Missing at Random (MAR) means that a systematic relationship exists between the propensity of missing values and the observed data, but not the missing data.
Source: https://www.theanalysisfactor.com/missing-data-mechanism/
days <- data.frame("Date"=BTC$Date, "Included"=rep(1,3005))
days[BTC$Open[-1]!=BTC$Close[-3005],]$Included <- 0
ggplot(days, aes(Date,Included)) +
geom_bar(stat="identity", fill="steelblue")+
ylim(0,1)+labs(title="Fig. 21. Bitcoin Trading Dates",subtitle="2010JUL16 - 2018OCT06",x="")+
theme(axis.title.y=element_blank(),
axis.text.y=element_blank(),
axis.ticks.y=element_blank())
Again, No missing values exist in Bitcoin trading prices.

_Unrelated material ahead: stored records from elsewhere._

Definition Apply (ev : Monitor.Event) : M unit :=
  let acts := Actions (Monitor.evDecision ev) in
  let has a := bool_decide (a ∈ acts) in
  let ns := Monitor.evNetState ev in
  let^ loaded := get x_loaded in
  let^ _ := when loaded (
    let^ _ := when (has ActFailClosed || has ActStopForwarder)
      (let^ _ := mgr_call OpStopForwarder in ret tt) in
    let^ _ := when (has ActBindPhysical) (apply_bind ns) in
    let^ _ := when (has ActUnbindProxy) (let^ _ := mgr_call OpUnbindProxy in ret tt) in
    when (has ActRefreshProxy) apply_refresh) in
  let^ _ := updateCoexist ns in
  PushDisplay ns.

(** ** Requests

    What reaches the executor: the commands of the control socket, the
    subscription refresher, and the monitor's events and polls. *)
Inductive request :=
  | ReqEnableProxy | ReqEnableVPN | ReqStop
  | ReqSetAutostart (mode : string) | ReqApplyAutostart
  | ReqLoadLink (raw : string) | ReqAddLink (raw : string)
  | ReqDeleteLink (index : Z) | ReqRenameLink (index : Z) (newname : string)
  | ReqAddSubscription (now : Z) (raw : string) | ReqRemoveSubscription (raw : string)
  | ReqRefreshSubscriptions (now : Z)
  | ReqFirewallAdd (newID : string) (rule : Firewall.Rule) | ReqFirewallRemove (id : string)
  | ReqApply (ev : Monitor.Event) | ReqPushDisplay (ns : NetState.NetState).

Definition serve (q : request) (x : Executor) : Executor :=
  match q with
  | ReqEnableProxy => (EnableProxy x).2
  | ReqEnableVPN => (EnableVPN x).2
  | ReqStop => (Stop x).2
  | ReqSetAutostart m => (SetAutostartMode m x).2
  | ReqApplyAutostart => (ApplyAutostart x).2
  | ReqLoadLink raw => (LoadLink raw x).2
  | ReqAddLink raw => (AddLink raw x).2
  | ReqDeleteLink i => (DeleteLink i x).2
  | ReqRenameLink i n => (RenameLink i n x).2
  | ReqAddSubscription now raw => (AddSubscription now raw x).2
  | ReqRemoveSubscription raw => (RemoveSubscription raw x).2
  | ReqRefreshSubscriptions now => (RefreshSubscriptions now x).2
  | ReqFirewallAdd id r => (FirewallAdd id r x).2
  | ReqFirewallRemove id => (FirewallRemove id x).2
  | ReqApply ev => (Apply ev x).2
  | ReqPushDisplay ns => (PushDisplay ns x).2
  end.

Definition serve_all (qs : list request) (x : Executor) : Executor := foldl (λ x q, serve q x) x qs.

End operations.

(** ** The effective key set *)

Lemma elem_of_effectiveLinks x k :
  k ∈ effectiveLinks x ↔
  k ≠ "" ∧ ∃ l, (l ∈ manual x ∨ ∃ s, s ∈ subs x ∧ l ∈ subLinks s) ∧ TrimSpace l = k.
Proof.
  unfold effectiveLinks. rewrite elem_of_dedup_from, list_elem_of_filter, list_elem_of_fmap.
  split.
  - intros [[Hk (l & -> & Hl)] _]. split; [done|]. exists l. split; [|done].
    apply elem_of_app in Hl as [Hl|Hl]; [by left|right].
    apply list_elem_of_join in Hl as (ls & Hl & Hls). apply list_elem_of_fmap in Hls as (s & -> & Hs).
    by exists s.
  - intros [Hk (l & Hl & <-)]. split; [|apply not_elem_of_nil]. split; [done|]. exists l. split; [done|].
    apply elem_of_app. destruct Hl as [Hl|(s & Hs & Hl)]; [by left|right].
    apply list_elem_of_join. exists (subLinks s). split; [done|]. apply list_elem_of_fmap. by exists s.
Qed.

(** The effective key set: without repetition, exactly the trimmed non-empty
    keys of the manual set and of every subscription, and the manual keys
    come first, the same whatever the subscriptions are. *)
Theorem effective_links (x : Executor) (others : list Subscription) :
  NoDup (effectiveLinks x) ∧
  (∀ k, k ∈ effectiveLinks x ↔
     k ≠ "" ∧ ∃ l, (l ∈ manual x ∨ ∃ s, s ∈ subs x ∧ l ∈ subLinks s) ∧ TrimSpace l = k) ∧
  ∃ fromSubs, effectiveLinks (set_subs others x) =
    effectiveLinks (set_subs [] x) ++ fromSubs.
Proof.
  split_and!; [apply NoDup_dedup_from|apply elem_of_effectiveLinks|].
  unfold effectiveLinks; simpl. rewrite app_nil_r, fmap_app, filter_app.
  destruct (dedup_from_app [] (filter (λ s, s ≠ "") (TrimSpace <$> manual x))
    (filter (λ s, s ≠ "") (TrimSpace <$> mjoin (subLinks <$> others)))) as [k ->].
  by exists k.
Qed.

End Executor.
(** Only [SuspendForCisco] suspends the manager. *)
Lemma call_awake o : o ≠ OpSuspendForCisco → keeps awake (call o).
Proof.
  intros Ho. unfold call, transition.
  destruct o; try done; unfold op_work, StartProxy, StartForwarder, startForwarderCore, StopForwarder,
    NotifyForwarderExited, ResumeProxy, BindProxyToPhysical, UnbindProxy, RefreshProxy, Shutdown;
    repeat keeps_step.
Qed.

(** ** Invariants of the executor *)

(** The manager is consistent and not suspended. *)
Definition mgr_ok (x : Executor) : Prop := wf (x_world x) ∧ awake (mgr (x_world x)).

(** ... and without a loaded key set nothing runs. *)
Definition inv (x : Executor) : Prop :=
  mgr_ok x ∧ (x_loaded x = false → live (x_world x) = ∅).

Definition inv_loaded (x : Executor) : Prop := mgr_ok x ∧ x_loaded x = true.

(** [m] keeps [J]. *)
Definition pres {A} (J : Executor → Prop) (m : M A) : Prop := ∀ x, J x → J (m x).2.

Lemma pres_ret {A} J (a : A) : pres J (ret a).
Proof. by intros x. Qed.
Lemma pres_bind {A B} J (m : M A) (k : A → M B) :
  pres J m → (∀ a, pres J (k a)) → pres J (mbind m k).
Proof.
  intros Hm Hk x Hx. unfold mbind. specialize (Hm x Hx).
  destruct (m x) as [a x'] eqn:?. by apply Hk.
Qed.
Lemma pres_get {A B} J (f : Executor → A) (k : A → M B) :
  (∀ a, pres J (k a)) → pres J (mbind (get f) k).
Proof. intros Hk x Hx. by apply Hk. Qed.
Lemma pres_and_then J m k : pres J m → pres J k → pres J (and_then m k).
Proof. intros Hm Hk. apply pres_bind; [done|]. intros [e|]; [apply pres_ret|done]. Qed.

List-wise/pair-wise deletions. As the name indicates, the most common approach is to ignore the missing values.
Mean imputation. Simply calculate the mean of the observed values for that variable for all individuals who are non-missing. It has the advantage of keeping the same mean and the same sample size, but many, many disadvantages. Pretty much every method listed below is better than mean imputation.
Regression imputation. The predicted value obtained by regressing the missing variable on other variables. So instead of just taking the mean, you’re taking the predicted value, based on other variables. This preserves relationships among variables involved in the imputation model, but not variability around predicted values.